(Stored items from a collection)
+++++

Definition Heap_Initialize (heap_area_begin heap_area_size page : Z) : M Z :=
  let heap_area_end := u32 (heap_area_begin + heap_area_size) in
  page ← (if page =? 0 then mret CPU_ALIGNMENT else lift (Heap_Align_up page CPU_ALIGNMENT));
  if page <? CPU_ALIGNMENT then mret 0
  else
    min ← lift (Heap_Min_block_size page);
    area ← lift (Heap_Get_first_and_last_block heap_area_begin heap_area_size page min);
    match area with
    | None => mret 0
    | Some (first, last) =>
        (* memset *)
        st_prev_size heap 0;;
        st_size_and_flag heap 0;;
        st_next heap 0;;
        st_prev heap 0;;
        modify (set_hp_control (mk_heap_control 0 0 0 0 0 0 heap_zero_statistics));;
        let first_block_size := u32 (last - first) in
        (* First block *)
        st_prev_size first heap_area_end;;
        st_size_and_flag first (Z.lor first_block_size HEAP_PREV_BLOCK_USED);;
        st_next first Heap_Free_list_tail;;
        st_prev first Heap_Free_list_head;;
        (* Heap control *)
        modify (set_hp_control (mk_heap_control page min heap_area_begin heap_area_end first last
                  heap_zero_statistics));;
        st_next Heap_Free_list_head first;;
        st_prev Heap_Free_list_tail first;;
        (* Last block *)
        st_prev_size last first_block_size;;
        st_size_and_flag last 0;;
        Heap_Set_last_block_size;;
        (* Statistics *)
        upd_stats (fun _ => mk_heap_statistics 0 0 first_block_size first_block_size
          first_block_size 1 1 0 0 0 0 0 0 0);;
        mret first_block_size
    end.

(** *** Allocation *)
(** The end of the block becomes a free block, merged with a free one behind
    it. *)
Definition split_off (block free_list_anchor block_size used_block_size next_block : Z) : M unit :=
  let free_block := Heap_Block_at block used_block_size in
  let free_block_size := u32 (block_size - used_block_size) in
  Heap_Block_set_size block used_block_size;;
  upd_stats (stat_free_size (fun x => u32 (x + free_block_size)));;
  next_used ← Heap_Is_used next_block;
  r ← (if (next_used : bool) then
         Heap_Free_list_insert_after free_list_anchor free_block;;
         upd_stats (stat_free_blocks (fun x => u32 (x + 1)));;
         mret (free_block_size, next_block)
       else
         next_block_size ← Heap_Block_size next_block;
         Heap_Free_list_replace next_block free_block;;
         let size := u32 (free_block_size + next_block_size) in
         mret (size, Heap_Block_at free_block size));
  let '(free_block_size, next_block) := r in
  st_size_and_flag free_block (Z.lor free_block_size HEAP_PREV_BLOCK_USED);;
  st_prev_size next_block free_block_size;;
  v ← ld_size_and_flag next_block;
  st_size_and_flag next_block (Z.land v HEAP_SIZE_MASK).

Definition Heap_Block_split (block free_list_anchor alloc_size : Z) : M unit :=
  page ← ctl page_size;
  min ← ctl min_block_size;
  let min_alloc_size := u32 (min - HEAP_BLOCK_HEADER_SIZE) in
  block_size ← Heap_Block_size block;
  let used_size := u32 (Heap_Max alloc_size min_alloc_size + HEAP_BLOCK_HEADER_SIZE) in
  used_block_size ← lift (Heap_Align_up used_size page);
  let free_size := u32 (block_size + HEAP_ALLOC_BONUS - used_size) in
  let free_size_limit := u32 (min + HEAP_ALLOC_BONUS) in
  let next_block := Heap_Block_at block block_size in
  if free_size_limit <=? free_size then
    split_off block free_list_anchor block_size used_block_size next_block
  else
    v ← ld_size_and_flag next_block;
    st_size_and_flag next_block (Z.lor v HEAP_PREV_BLOCK_USED).

Definition Heap_Block_allocate_from_begin (block free_list_anchor alloc_size : Z) : M Z :=
  Heap_Block_split block free_list_anchor alloc_size;;
  mret block.

Definition Heap_Block_allocate_from_end (block free_list_anchor alloc_begin alloc_size : Z)
    : M Z :=
  block_size ← Heap_Block_size block;
  let block_end := u32 (block + block_size) in
  page ← ctl page_size;
  new_block ← lift (Heap_Block_of_alloc_area alloc_begin page);
  let new_block_size := u32 (block_end - new_block) in
  let block_size := u32 (new_block - block) in
  upd_stats (stat_free_size (fun x => u32 (x + block_size)));;
  prev_used ← Heap_Is_prev_used block;
  r ← (if (prev_used : bool) then
         Heap_Free_list_insert_after free_list_anchor block;;
         upd_stats (stat_free_blocks (fun x => u32 (x + 1)));;
         mret (block, block_size, block)
       else
         prev_block ← Heap_Prev_block block;
         prev_block_size ← Heap_Block_size prev_block;
         mret (prev_block, u32 (block_size + prev_block_size), free_list_anchor));
  let '(block, block_size, free_list_anchor) := r in
  st_size_and_flag block (Z.lor block_size HEAP_PREV_BLOCK_USED);;
  st_prev_size new_block block_size;;
  st_size_and_flag new_block new_block_size;;
  Heap_Block_split new_block free_list_anchor alloc_size;;
  mret new_block.
Lemma find_place b f1 f2 :
  b ∈ placed first true bs -> b_used b = false -> fl = f1 ++ b_at b :: f2 ->
  exists nb l1 l2, free_place b nb f1 f2 l1 l2.
Proof.
  intros Hb Hu Hfl. destruct (placed_split _ _ _ _ Hb) as (l1 & l2 & Hbs & Hat & Hpb).
  destruct (all_free _ _ _ _ I b (all_real _ _ _ _ I b Hb) Hu) as [Hpt _].
  destruct (behind_free b Hb Hu) as (nb & ? & ? & ? & ?).
  exists nb, l1, l2. split; try done.
  - by rewrite <- Hu.
  - congruence.
  - by apply free_around.
  - pose proof (list_spread _ _ _ _ I) as Hsp. rewrite Hfl in Hsp.
    apply (spread_sub _ _ Hsp); [|intros x; in_list].
    eapply sublist_NoDup; [apply Hsp|]. apply sublist_skip, sublist_app; [done|by apply sublist_cons].
  - intros x. rewrite Hfl. in_list.
Qed.

Lemma heap_area_stats ctl h t : heap_area ctl h -> heap_area (set_stats t ctl) h.
Proof. intros [? ? ? ? ?]. by split. Qed.

(** The blocks are rebuilt around a block of the list that was taken. *)
Lemma block_after e l2 nsz nu l3 nb :
  (exists l1, bs = l1 ++ l2 /\ e = first + total l1) -> nb ∈ all -> b_at nb = e ->
  l2 ++ [end_block c] = (nsz, nu) :: l3 -> nsz = b_size nb /\ nu = b_used nb.
Proof.
  intros (l1 & Hbs & He) Hnb Hat E.
  assert (mk_block e nsz (used_before true l1) nu ∈ all) as Hin.
  { rewrite Hbs, <- app_assoc, E, placed_app. apply elem_of_app. right. rewrite <- He. left. }
  destruct (all_cases _ _ _ _ I _ Hin) as [Hr|Hr].
  - destruct (all_apart _ _ _ _ I _ _ Hr Hnb) as [<- |[Hx|Hx]]; [done|cbn in Hx..].
    + pose proof (real_bounds _ _ _ _ I _ Hr) as (_ & _ & Hm & _). cbn in Hm.
      destruct (hi_area _ _ _ _ I) as [_ [? _] _ _ _]. lia.
    + lia.
  - destruct (all_cases _ _ _ _ I _ Hnb) as [Hr2| ->]; [|by injection Hr].
    pose proof (real_bounds _ _ _ _ I _ Hr2) as (_ & Hl & Hm & _).
    destruct (hi_area _ _ _ _ I) as [_ [? _] _ _ _]. injection Hr as Hr _ _ _. lia.
Qed.

(** A free block [b] is rewritten to the blocks [mid'], one of them used. *)
Lemma served b nb f1 f2 l1 l2 mid' fl' nodes t m' blk usz p n :
  free_place b nb f1 f2 l1 l2 ->
  total mid' = b_size b -> sizes_ok page min mid' -> Forall (tag m') (placed (b_at b) true mid') ->
  m' !! (b_at b + b_size b + 4) = Some (b_size nb + b2z (used_before true mid')) ->
  region_frame (b_at b) (b_at b + b_size b) nodes (hp_words s) m' ->
  (forall x, x ∈ nodes -> x = heap \/ x ∈ fl) ->
  free_list m' heap fl' -> fl' ≡ₚ f1 ++ free_at (placed (b_at b) true mid') ++ f2 ->
  used_at (placed (b_at b) true mid') = [(blk, usz)] ->
  hs_size t = hs_size (stats c) -> free_size t = free_total (l1 ++ l2) + free_total mid' ->
  free_blocks t = Z.of_nat (length fl') -> used_blocks t = used_number (l1 ++ l2) + used_number mid' ->
  blk + 8 <= p < blk + 8 + page -> p + n <= blk + usz + 4 ->
  allocated (mk_heap_state (set_stats t c) m') (l1 ++ mid' ++ l2) fl' blk p n.
Proof.
  intros [Hb Hu Hfl Hbs Hat Hpu Hper' _ _ Hnb Hnat Hnu _] Htot Hsz Htag Hw Hrf Hnodes Hl Hper Hua
    T1 T2 T3 T4 Hp Hpn.
  assert (first + total l1 + total [(b_size b, false)] = b_at b + b_size b) as Ee by (cbn; lia).
  assert (forall x, x ∈ nodes -> x = heap \/ x ∈ fl \/
    first + total l1 <= x /\ x + 16 <= first + total l1 + total [(b_size b, false)]) as Hnodes'
    by (intros x Hx; destruct (Hnodes x Hx); auto).
  split; cbn [hp_control hp_words].
  - eapply (inv_rebuild _ _ _ _ I l1 [(b_size b, false)] l2 mid' _ nodes);
      rewrite ?Ee, ?Hpu, <- ?Hat; try done.
    + cbn. lia.
    + intros nsz nu l3 E.
      destruct (block_after (b_at b + b_size b) l2 nsz nu l3 nb) as [-> ->]; [|done|done|done|].
      { exists (l1 ++ [(b_size b, false)]). rewrite <- app_assoc. split; [done|].
        by rewrite total_app, Z.add_assoc, Ee. }
      split; [done|congruence].
    + rewrite Ee, <- Hat in Hnodes'. done.
    + rewrite Hper, !placed_app, !free_at_app. rewrite Hpu, <- Hat, Htot.
      rewrite (free_at_placed _ _ true l2). rewrite (Permutation_app_comm (free_at (placed _ _ mid'))).
      rewrite app_assoc, Hper'. rewrite <- app_assoc. apply Permutation_app_head, Permutation_app_comm.
    + rewrite T2, !free_total_app. lia.
    + rewrite T4, !used_number_app. lia.
  - by eexists.
  - exists usz. split; [|lia]. rewrite Hbs, !placed_app, !used_at_app, Hpu, <- Hat, Htot, Hua.
    cbn [total fst]. rewrite Z.add_0_r, used_at_cons. cbn [app placed].
    rewrite (used_at_placed _ _ true l2), (used_at_placed _ false true l2).
    by rewrite Permutation_middle.
  - rewrite <- Ee, Hat in Hrf.
    destruct (region_keeps _ _ _ _ I l1 [(b_size b, false)] l2 nodes m' Hbs Hrf Hnodes') as [K1 K2].
    rewrite Hbs, !placed_app. intros b' w Hb'. rewrite !elem_of_app in Hb'.
    destruct Hb' as [Hb'|[->%list_elem_of_singleton|Hb']].
    + by apply K1.
    + done.
    + by eapply K2.
Qed.
Lemma shrink_run :
  exists m', Heap_Block_allocate heap (b_at b) p n s =
      Ok (b_at b, mk_heap_state (set_stats shrink_stats c) m') /\
    Forall (tag m') (placed (b_at b) (b_prev b) sb) /\
    m' !! (b_at b + b_size b + 4) = Some (b_size nb + b2z (used_before (b_prev b) sb)) /\
    free_list m' heap (split_list page min (b_at b) (b_size b) k [] fl) /\
    region_frame (b_at b) (b_at b + b_size b) (heap :: fl) (hp_words s) m' /\
    (forall w, b_at b + 4 < w <= b_at b + split_used page min (b_size b) k ->
       m' !! w = hp_words s !! w).
Proof.
  pose proof (clear_used b nb l1 l2 Hup Hnu) as Hcl. pose proof shrink_block as Hab.
  destruct Hup as [Hb Hu Hbs Hat Hprev Hnb Hnat Hnp].
  pose proof (real_bounds _ _ _ _ I b Hb) as (B1 & B2 & B3 & B4 & B5).
  destruct (hi_area _ _ _ _ I) as [[P8 _] [M16 _] [F0 _] [? L32] _].
  destruct (split_run heap s (b_at b) (b_size b) (b_prev b) (b_size nb) true [] fl [] heap)
    with (alloc := k) as (m' & Hr & Hrest);
    [apply I|done|lia|done|lia|done|done|apply I|done|apply (list_spread _ _ _ _ I)|done|lia|lia|].
  exists m'. split; [|exact Hrest].
  unfold Heap_Block_allocate, Heap_Alloc_area_of_block, HEAP_BLOCK_HEADER_SIZE, block_take.
  rewrite (u32_id (b_at b + 8)), (u32_id (p - (b_at b + 8))), cm_bind_assoc by lia.
  rewrite (is_free_bind (b_at b) (b_size b) (b_prev b) (b_size nb) true);
    [|apply Hab|apply (all_even _ _ _ _ I b (all_real _ _ _ _ I b Hb))
     |rewrite u32_id by lia; apply Hab|apply Hab].
  cbn [negb]. rewrite ret_bind, ctl_bind. rewrite (proj2 (Z.ltb_lt _ _)), (u32_id (n + _)) by lia.
  unfold Heap_Block_allocate_from_begin, Heap_Free_list_head.
  rewrite cm_bind_assoc, (cm_bind_ok _ _ _ _ _ Hr), ret_bind. by rewrite upd_stats_bind.
Qed.

Lemma shrink_ok :
  exists s' bs' fl' usz, Heap_Block_allocate heap (b_at b) p n s = Ok (b_at b, s') /\
    resized heap s bs s' bs' fl' (b_at b) (b_size b) usz /\ p + n <= b_at b + usz + 4 /\
    usz <= b_size b.
Proof.
  destruct shrink_run as (m' & Hr & Htag & Hw & Hl & Hrf & Hkeep).
  destruct Hup as [Hb Hu Hbs Hat Hprev Hnb Hnat Hnp].
  pose proof (real_bounds _ _ _ _ I b Hb) as (B1 & B2 & B3 & B4 & B5).
  destruct (used_counts l1 (b_size b) l2 Hbs) as (U1 & U2 & U3 & U4 & U5).
  destruct (split_blocks_facts _ _ _ _ I (b_at b) (b_prev b) (b_size b) k [] fl (stats c))
    as (S1 & S2 & S3 & S4 & (usz & Esb & Husz) & S5 & S6 & S7 & S8 & S9); [done|done|lia|lia|].
  assert (split_used page min (b_size b) k = usz) as Eu.
  { revert Esb. unfold split_used, split_blocks. by destruct (_ <=? _); rewrite used_at_cons; intros [= ?]. }
  destruct (min_free_same (split_stats page min (b_size b) k (stats c))) as (R1 & R2 & R3 & R4).
  fold shrink_stats in R1, R2, R3, R4.
  assert (total [(b_size b, true)] = b_size b) as Et by (cbn; lia).
  assert (forall x, x ∈ heap :: fl -> x = heap \/ x ∈ fl \/
    b_at b <= x /\ x + 16 <= b_at b + total [(b_size b, true)]) as Hn'
    by (intros x [-> |Hx]%elem_of_cons; auto).
  exists (mk_heap_state (set_stats shrink_stats c) m'), (l1 ++ sb ++ l2),
    (split_list page min (b_at b) (b_size b) k [] fl), usz. split; [done|]. split; [|lia].
  apply (rebuilt b l1 [(b_size b, true)] l2 sb _ (heap :: fl)); rewrite ?Et, <- ?Hprev; try done.
  - rewrite Et in Hn'. done.
  - intros w Hw'. apply Hkeep. lia.
  - eapply (inv_rebuild _ _ _ _ I l1 [(b_size b, true)] l2 sb _ (heap :: fl));
      rewrite <- ?Hat, <- ?Hprev, ?Et; try done.
    + intros nsz nu l3 E. destruct (block_after _ _ _ _ I (b_at b + b_size b) l2 nsz nu l3 nb)
        as [-> ->]; [|done..|split; [done|congruence]].
      exists (l1 ++ [(b_size b, true)]). rewrite <- app_assoc. split; [done|].
      rewrite total_app, Et. lia.
    + rewrite Et in Hn'. done.
    + rewrite S5, !placed_app, !free_at_app, <- Hat, <- Hprev, S1. pose proof (hi_free _ _ _ _ I) as Hf.
      rewrite Hbs, !placed_app, !free_at_app, <- Hat, Et in Hf. rewrite Hf. cbn [app].
      rewrite (free_at_placed _ (used_before (b_prev b) sb) true l2).
      rewrite Permutation_app_comm, <- app_assoc. apply Permutation_app_head.
      cbn [placed]. apply Permutation_app_comm.
    + congruence.
    + rewrite R2, S8, U1, !free_total_app by lia. lia.
    + rewrite R3, S9, S5 by lia. rewrite (hi_stat_number _ _ _ _ I). cbn [app]. rewrite length_app. lia.
    + rewrite R4, S7, U2, !used_number_app. rewrite S3. lia.
Qed.
End Shrink.

(** ** Taking in the free block behind *)
Definition grow_stats (nsz : Z) (t : Heap_Statistics) : Heap_Statistics :=
  stat_free_size (fun x => u32 (x - nsz)) (stat_free_blocks (fun x => u32 (x - 1)) t).

Section Grow.
Context (b nb nx : block) (l1 l2 : list (Z * bool)) (f1 f2 : list Z).
Context (Hup : used_place b nb l1 ((b_size nb, false) :: l2)) (Hnr : nb ∈ placed first true bs).
Context (Hnu : b_used nb = false) (Hfl : fl = f1 ++ b_at nb :: f2).
Context (Hnx : nx ∈ all) (Hxat : b_at nx = b_at nb + b_size nb) (Hxu : b_used nx = true).
Context (Hxp : b_prev nx = false).

Abbreviation sz' := (b_size b + b_size nb).

Lemma grow_run :
  exists m', changes (heap :: f1 ++ f2) (<[b_at b + 4 := sz' + b2z (b_prev b)]> (hp_words s)) m' /\
    free_list m' heap (f1 ++ f2) /\
    (Heap_Block_set_size (b_at b) sz';;
     Heap_Free_list_remove (b_at nb);;
     let next_block := Heap_Block_at (b_at b) sz' in
     v ← ld_size_and_flag next_block;
     st_size_and_flag next_block (Z.lor v HEAP_PREV_BLOCK_USED);;
     upd_stats (stat_free_blocks (fun x => u32 (x - 1)));;
     upd_stats (stat_free_size (fun x => u32 (x - b_size nb)))) s =
    Ok (tt, mk_heap_state (set_stats (grow_stats (b_size nb) (stats c)) c)
              (<[b_at nx + 4 := b_size nx + 1]> m')).
Proof.
  destruct Hup as [Hb Hu Hbs Hat Hprev Hnb Hnat Hnp].
  pose proof (all_real _ _ _ _ I b Hb) as Ha.
  pose proof (real_bounds _ _ _ _ I b Hb) as (? & ? & ? & _).
  pose proof (real_bounds _ _ _ _ I nb Hnr) as (? & ? & ? & _).
  destruct (hi_area _ _ _ _ I) as [_ [? _] [? ?] [? ?] _].
  pose proof (all_even _ _ _ _ I b Ha) as [E1 E2]. pose proof (all_even _ _ _ _ I nb Hnb) as [_ E3].
  pose proof (all_even _ _ _ _ I nx Hnx) as [_ E4].
  pose proof (all_word _ _ _ _ I nx Hnx) as Wx. rewrite Hxp in Wx.
  pose proof (not_link _ _ _ _ I b Ha) as [_ N1]. pose proof (not_link _ _ _ _ I nx Hnx) as [_ N2].
  set (m0 := <[b_at b + 4 := sz' + b2z (b_prev b)]> (hp_words s)).
  destruct (list_remove_run heap f1 (b_at nb) f2 (mk_heap_state c m0)) as (m' & Hr & Hl & Hc & Hm).
  { rewrite <- Hfl. cbn. apply free_list_insert; [apply I|done]. }
  { rewrite <- Hfl. apply (list_spread _ _ _ _ I). }
  cbn [hp_words] in Hc, Hm.
  exists m'. split; [by split|]. split; [done|].
  rewrite (set_size_bind (b_at b) (b_size b) (b_prev b));
    [|by apply (all_word _ _ _ _ I)|done|by apply mod_add].
  change (set_hp_words _ s) with (mk_heap_state c m0). rewrite (cm_bind_ok _ _ _ _ _ Hr).
  unfold Heap_Block_at. replace (b_at b + sz') with (b_at nx) by lia. rewrite (u32_id (b_at nx)) by lia.
  assert (m' !! (b_at nx + 4) = Some (b_size nx + b2z false)) as Wx'.
  { rewrite Hc; [unfold m0; by rewrite lookup_insert_ne by lia|].
    intros (y & Hy & Hyw). apply N2. exists y. split; [|done]. rewrite Hfl. revert Hy. in_list. }
  unfold ld_size_and_flag, st_size_and_flag.
  rewrite (hld_bind _ (b_size nx + b2z false)) by exact Wx'. rewrite lor_used by done.
  rewrite hst_bind by (by eexists). by rewrite upd_stats_bind.
Qed.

+++++

Which lines run from the one holding "assert (mk_block e" through the one holding "Hm & _). cbn in Hm." in the records above? Repeat them exactly, both included, and nothing more.

  assert (mk_block e nsz (used_before true l1) nu ∈ all) as Hin.
  { rewrite Hbs, <- app_assoc, E, placed_app. apply elem_of_app. right. rewrite <- He. left. }
  destruct (all_cases _ _ _ _ I _ Hin) as [Hr|Hr].
  - destruct (all_apart _ _ _ _ I _ _ Hr Hnb) as [<- |[Hx|Hx]]; [done|cbn in Hx..].
    + pose proof (real_bounds _ _ _ _ I _ Hr) as (_ & _ & Hm & _). cbn in Hm.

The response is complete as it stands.